[Work task]: Once the line with "as (r' & evs" is found in the entries below, print it and each following line exactly, stopping after the line with "destruct (process_all_data now"; print nothing else.

Stored dataset items:

::::::

(** Flush is not in sequence order across the wrap-around.  With 0xFFFFFFFF
    and its successor 0 buffered, [flush] hands over 0 first, although 0 is the
    newer number. *)
Theorem flush_wraparound_order :
  exists r outs r' outs' n,
    sample_run = Some (r, outs) /\ flush r = (r', outs', n) /\
    out_sequence_number <$> outs' = [0; 0xFFFFFFFF] /\
    is_sequence_newer 0 0xFFFFFFFF = true /\
    next_expected_seq r' = 0xFFFFFFFE.
Proof. do 5 eexists. split; [vm_compute; reflexivity|]. vm_compute. split_and!; reflexivity. Qed.

End ReordererLaws.
Lemma reload_inv fs m : manager_inv m -> manager_inv (reload fs m).2.
Proof.
  intros Hm. unfold reload. destruct (is_empty _); [done|].
  pose proof (load_from_file_inv fs (config_file_path m) m Hm) as Hm'.
  destruct (load_from_file _ _ m) as [[[]|] m']; [|done..]. destruct Hm' as [Hc Hl]. split; [done|].
  cbn [callback_log callbacks snd]. apply Forall_app. split; [done|].
  apply list.Forall_forall. intros x (i & -> & Hi)%list_elem_of_fmap. cbn.
  apply elem_of_seq in Hi. split; [lia|done].
Qed.

Lemma default_typed : config_typed ReceiverConfig_default.
Proof. constructor; vm_compute; split; congruence. Qed.

Lemma config_run_inv ops : manager_inv (config_run ops).
Proof.
  unfold config_run.
  assert (Hi : manager_inv ConfigManager_init).
  { split; [|apply Forall_nil_2]. apply validate_spec; [apply default_typed|vm_compute; reflexivity]. }
  revert Hi. generalize ConfigManager_init. induction ops as [|op ops IH]; intros m Hm; [done|].
  apply IH. destruct op; cbn [config_step].
  - by apply load_from_file_inv.
  - by apply reload_inv.
  - destruct Hm as [Hc Hl]. split; [done|]. cbn [callbacks register_reload_callback callback_log].
    eapply Forall_impl; [exact Hl|]. cbn. intros [] []. split; [lia|done].
Qed.

End Trace.

(** ** Theorems *)

(** Validation is exact.  On a configuration whose fields are in the range of
    their C++ types, [validate] accepts exactly the configurations that satisfy
    the documented constraints: either no array face or three complete ones with
    distinct addresses and cores and the source ids 0x11 to 0x13 in some order,
    every limit in its interval, watermarks in order, and a cache alignment that
    is a power of two of at least 64 bytes. *)
Theorem config_validate_exact (c : ReceiverConfig) (Ht : config_typed c) :
  validate c = true <-> config_valid c.
Proof. by apply validate_spec. Qed.
(** C2: a frame crosses the whole pipeline.  Let the fragments of one frame
    arrive as raw UDP packets, in any order, at a face with an empty queue that
    can take the frame, while receive steps and processing steps interleave in
    any way, and let the processing thread run until the queue is empty.  Then
    nothing faults, exactly one packet is delivered: the concatenation of the
    fragments under the frame counter as sequence number, marked complete, with
    the source and epoch of the frame; the face is ready for the next frame. *)
Theorem face_delivers_frame (now reasm_clock reorder_clock : nat -> Z) (fuel k : nat)
    (spurious_push spurious_mark : nat -> bool) (f : FacePipeline) (key : ReassemblyKey)
    (frags : list bytes) (snap : ExecutionSnapshot) (order : list nat) (ops : list FaceOp)
    (Hp : spurious_push k = false) (Hm : spurious_mark k = false) (Hf : (k + 2 <= fuel)%nat)
    (Hn : (1 <= length frags <= 1024)%nat)
    (Hready : face_ready f key (length (concat frags)))
    (Hord : order ≡ₚ seq 0 (length frags))
    (Hlive : Forall (fun op => is_Some (live op)) ops)
    (Hraws : Forall2 (raw_fragment f key frags snap) order (received ops)) :
  exists f' h,
    face_run now reasm_clock reorder_clock fuel spurious_push spurious_mark f
      (ops ++ replicate (length frags) Process) = Some f' /\
    delivered (processing f') = delivered (processing f) ++
      [ordered h (Some (concat frags)) (Z.of_nat (length (concat frags))) (key_frame_counter key)] /\
    sequence_number h = key_frame_counter key /\ source_id h = key_source_id key /\
    control_epoch h = key_control_epoch key /\ ext_flags h = 0 /\
    SPSCQueue.contents QUEUE_CAPACITY (queue_ (rx_stage f')) = [] /\
    dom (contexts_ (reassembler (processing f'))) = dom (contexts_ (reassembler (processing f))) /\
    awaits (reorderer (processing f')) (key_frame_counter key +[32] 1).
Proof.
  destruct f as [aid rx [d r ro b hs out]]. destruct Hready as [Hq He Hz Hr Hcb Hnew Hroom Hth Hby Haw Hs].
  cbn [rx_stage processing dispatcher reassembler reorderer delivered] in *.
  destruct (raw_envelopes _ _ _ _ _ _ Hraws) as (envs & Hacc & Hdata & Hfr).
  cbn [rx_stage processing reassembler] in Hacc, Hfr.
  assert (Hlen : length envs = length frags).
  { apply Forall2_length in Hfr. rewrite length_fmap in Hfr. by rewrite <-Hfr, Hord, length_seq. }
  destruct (face_receives fuel spurious_push spurious_mark k ops (length frags) rx envs)
    as (rops & es & rx' & Hl & Er & Hes & Hq'); try done; [lia|].
  destruct (frame_of_envelopes reasm_clock r key frags snap order envs b)
    as (r' & evs & fr & Ez & Hfo & Hkey & Hfd & Hfs & Hfc & Hdom); try done.
  destruct (insert_awaited reorder_clock ro (frame_header fr) (Some (frame_data fr)) (frame_total_size fr))
    as (ro' & Ei & Haw' & _); [by cbn; rewrite Hkey..|].
  destruct (process_all_data now reasm_clock reorder_clock envs d r ro b hs out r' evs ro'
    [ordered (frame_header fr) (Some (frame_data fr)) (frame_total_size fr) (key_frame_counter key)]) as (d' & Epr);
    [done|done|done| |].
  { rewrite Hfo. cbn [insert_frames]. rewrite Ei. cbn. by rewrite Hkey. }
  eexists _, (frame_header fr). split.
  { eapply face_run_split; [exact Hl|exact Er|]. rewrite Hes. exact Epr. }
  cbn [rx_stage processing reassembler reorderer delivered frame_header sequence_number source_id
    control_epoch ext_flags] in *. rewrite Hkey, Hfd, Hfs, Hfc in *. by split_and!.
Qed.

(** The raw packet of a fragment of a two-fragment frame. *)
Definition sample_raw (index : Z) (snapshot body : bytes) : ReceivedPacket :=
  let p := sample_packet index 2 2 snapshot body in
  mkReceivedPacket (Some (CommonHeader_bytes (header p) ++ default [] (payload p))) (total_size p) 7 1 NORMAL.

Lemma sample_raws :
  Forall2 (fun i r => exists env,
      accepted 1 (mkValidator 1 DATA_AND_HEARTBEAT) r = Some env /\
      get_packet_type (env_header env) = DATA /\
      is_fragment (reasm_config Config.ReceiverConfig_default) (mkReassemblyKey 0 0x11 1 5 2 3 0 0) 2 2
        (fun i => [[1;2;3];[4;5]] !!! i) ExecutionSnapshot_zero i (packet_of env))
    [1;0]%nat [sample_raw 1 (replicate 40 0) [4;5]; sample_raw 0 [] [1;2;3]].
Proof.
  repeat apply Forall2_cons_2; [..|apply Forall2_nil_2]; (eexists; split; [vm_compute; reflexivity|]);
    (split; [vm_compute; reflexivity|]); eexists _, _, _;
    (split_and!; [vm_compute; reflexivity..|simpl; lia|vm_compute; congruence|]); apply packet_okb_ok;
    vm_compute; reflexivity.
Qed.

(** Two fragments of three and two bytes, the tail first, at a face with the
    default configuration; one processing step runs between the two. *)
Lemma face_delivers_frame_witness :
  let f := build_face (fun _ => 0) Config.ReceiverConfig_default 0 in
  let ops := [Receive (sample_raw 1 (replicate 40 0) [4;5]); Process; Receive (sample_raw 0 [] [1;2;3])] in
  exists f' h,
    face_run (fun _ => 0) (fun _ => 0) (fun _ => 0) 2 (fun _ => false) (fun _ => false) f
      (ops ++ replicate 2 Process) = Some f' /\
    delivered (processing f') = [ordered h (Some [1;2;3;4;5]) 5 1] /\
    awaits (reorderer (processing f')) 2.
Proof.
  intros f ops.
  destruct (face_delivers_frame (fun _ => 0) (fun _ => 0) (fun _ => 0) 2 0 (fun _ => false) (fun _ => false)
    f (mkReassemblyKey 0 0x11 1 5 2 3 0 0) [[1;2;3];[4;5]] ExecutionSnapshot_zero [1;0]%nat ops)
    as (f' & h & E & Hd & _ & _ & _ & _ & _ & _ & Haw).
  - reflexivity.
  - reflexivity.
  - lia.
  - simpl; lia.
  - refine (build_face_ready (fun _ => 0) Config.ReceiverConfig_default 0 _ _ Config.default_typed
      _ _ _ _ _ _ _).
    + apply Config.validate_spec; [apply Config.default_typed|vm_compute; reflexivity].
    + vm_compute. reflexivity.
    + vm_compute. reflexivity.
    + vm_compute. split; congruence.
    + vm_compute. congruence.
    + vm_compute. congruence.
    + vm_compute. split; congruence.
  - apply Permutation_swap.
  - repeat (apply Forall_cons_2; [by eexists|]). apply Forall_nil_2.
  - exact sample_raws.
  - exists f', h. split_and!; [exact E|exact Hd|exact Haw].
Defined.

End FacePipeline.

::::::

[Task result]:
    as (r' & evs & fr & Ez & Hfo & Hkey & Hfd & Hfs & Hfc & Hdom); try done.
  destruct (insert_awaited reorder_clock ro (frame_header fr) (Some (frame_data fr)) (frame_total_size fr))
    as (ro' & Ei & Haw' & _); [by cbn; rewrite Hkey..|].
  destruct (process_all_data now reasm_clock reorder_clock envs d r ro b hs out r' evs ro'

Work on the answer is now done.